PROBLEM REQUIREMENTS:
Take each line of the listing that has the string "true" and report it.

INFORMATION GIVEN:
____________

(** * TIFA: the type inferencer and flow analyzer of pedal, embedded in Rocq

    A shallow embedding of [tifa/tifa.py]: the type lattice, the operator
    tables, the builtin and module registries, the scope/path state store
    and the AST visitor.  Python exceptions are explicit results; the
    analyzer object is an explicit state that survives a raised exception,
    as the attributes of [self] do. *)

From Stdlib Require Import ZArith String Ascii List Bool Lia DecimalString.
Import ListNotations.
Open Scope string_scope.
Open Scope Z_scope.
Set Warnings "-register-all".

(* ===================================================================== *)
(** * Python preliminaries *)
(* ===================================================================== *)

(** Exceptions the analyzer can raise.  All of them are subclasses of
    Python's [Exception]. *)
Inductive exn : Type :=
| NameError | AttributeError | IndexError | KeyError | TypeError
| ValueError | SyntaxError.

Inductive result (A : Type) : Type :=
| Ok (a : A)
| Err (e : exn).
Arguments Ok {A} a.
Arguments Err {A} e.

Definition rbind {A B} (r : result A) (f : A -> result B) : result B :=
  match r with
  | Ok a => f a
  | Err e => Err e
  end.

Declare Scope res_scope.
Delimit Scope res_scope with res.
Notation "x <- r ;; k" := (rbind r (fun x => k))
  (at level 61, r at next level, right associativity) : res_scope.

(** ** Strings *)

Definition slash : ascii := "/"%char.
Definition dot : ascii := "."%char.
Definition newline : ascii := "010"%char.

(** [s.split(sep)] for a one-character separator. *)
Fixpoint split (sep : ascii) (s : string) : list string :=
  match s with
  | EmptyString => [EmptyString]
  | String c rest =>
      if Ascii.eqb c sep then EmptyString :: split sep rest
      else match split sep rest with
           | [] => [String c EmptyString]
           | w :: ws => String c w :: ws
           end
  end.

(** [sep.join(l)]. *)
Definition join (sep : string) (l : list string) : string :=
  String.concat sep l.

(** [str(n)] for an int. *)
Definition str (n : Z) : string := NilZero.string_of_int (Z.to_int n).

(** [s.rsplit(sep, maxsplit=1)[-1]]: what follows the last separator. *)
Definition rsplit_last (sep : ascii) (s : string) : string :=
  last (split sep s) EmptyString.

(** [l[:-1]]. *)
Definition drop_last {A} (l : list A) : list A := removelast l.

(** In Python a [str] never compares equal to an [int]. *)
Definition py_eq_str_int (s : string) (n : Z) : bool := false.

(** [==] between a list of [str] and a list of [int]: same length and
    equal element by element. *)
Fixpoint py_list_eq_str_int (l : list string) (m : list Z) : bool :=
  match l, m with
  | [], [] => true
  | x :: l', y :: m' => py_eq_str_int x y && py_list_eq_str_int l' m'
  | _, _ => false
  end.

(** [l[i]] with Python's negative indices. *)
Definition py_nth {A} (l : list A) (i : Z) : result A :=
  let n := Z.of_nat (length l) in
  let j := if i <? 0 then i + n else i in
  if (j <? 0) || (n <=? j) then Err IndexError
  else match nth_error l (Z.to_nat j) with
       | Some a => Ok a
       | None => Err IndexError
       end.

(** [l[-1]]. *)
Definition py_last {A} (l : list A) : result A :=
  match l with
  | [] => Err IndexError
  | x :: l' => Ok (last l' x)
  end.

(** ** Dictionaries

    A [dict] keeps its keys in insertion order; assigning to a key that is
    present keeps the key's place. *)
Section Dict.
Context {K V : Type} (eqb : K -> K -> bool).

Fixpoint dict_get (k : K) (d : list (K * V)) : option V :=
  match d with
  | [] => None
  | (k', v) :: d' => if eqb k k' then Some v else dict_get k d'
  end.

Definition dict_mem (k : K) (d : list (K * V)) : bool :=
  match dict_get k d with Some _ => true | None => false end.

Fixpoint dict_set (k : K) (v : V) (d : list (K * V)) : list (K * V) :=
  match d with
  | [] => [(k, v)]
  | (k', v') :: d' =>
      if eqb k k' then (k', v) :: d' else (k', v') :: dict_set k v d'
  end.

(** A dict display [{k1: v1, k2: v2, ...}]: later duplicates win. *)
Definition dict_of (l : list (K * V)) : list (K * V) :=
  fold_left (fun d kv => dict_set (fst kv) (snd kv) d) l [].

(** [d[k]]. *)
Definition dict_item (k : K) (d : list (K * V)) : result V :=
  match dict_get k d with
  | Some v => Ok v
  | None => Err KeyError
  end.
End Dict.

Definition sdict (V : Type) : Type := list (string * V).

(** [_dict_extends(d1, d2)]. *)
Definition _dict_extends {V} (d1 d2 : sdict V) : sdict V :=
  let d3 := fold_left (fun d kv => dict_set String.eqb (fst kv) (snd kv) d) d1 [] in
  fold_left (fun d kv => dict_set String.eqb (fst kv) (snd kv) d) d2 d3.

(* ===================================================================== *)
(** * The type lattice *)
(* ===================================================================== *)

(** The operator node classes of Python's [ast] module. *)
Inductive operator : Type :=
| Add | Sub | Mult | MatMult | Div | Mod | Pow | LShift | RShift
| BitOr | BitXor | BitAnd | FloorDiv.

Inductive unaryop : Type := Invert | Not | UAdd | USub.

(** Class objects.  The first group are the classes of [tifa.py]; the
    second are the Python classes the analyzer meets through [type(...)]. *)
Inductive pyclass : Type :=
| cUnknownType | cRecursedType | cFunctionType | cNumType | cNoneType
| cBoolType | cTupleType | cListType | cStrType | cFileType | cDictType
| cModuleType | cSetType | cGeneratorType | cTimeType | cDayType
| c_type                      (* [type(C)] for a class object [C] *)
| c_list                      (* a plain Python list *)
| c_None                      (* [type(None)] *)
| cLiteralNum
| c_operator (o : operator)   (* [ast.Add], ... *)
| c_unaryop (u : unaryop).    (* [ast.UAdd], ... *)

Definition operator_eq_dec (a b : operator) : {a = b} + {a <> b}.
Proof. decide equality. Defined.

Definition unaryop_eq_dec (a b : unaryop) : {a = b} + {a <> b}.
Proof. decide equality. Defined.

Definition pyclass_eq_dec (a b : pyclass) : {a = b} + {a <> b}.
Proof.
  decide equality; [apply operator_eq_dec | apply unaryop_eq_dec].
Defined.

____________

YOUR RESPONSE:
  | [], [] => true
  match dict_get k d with Some _ => true | None => false end.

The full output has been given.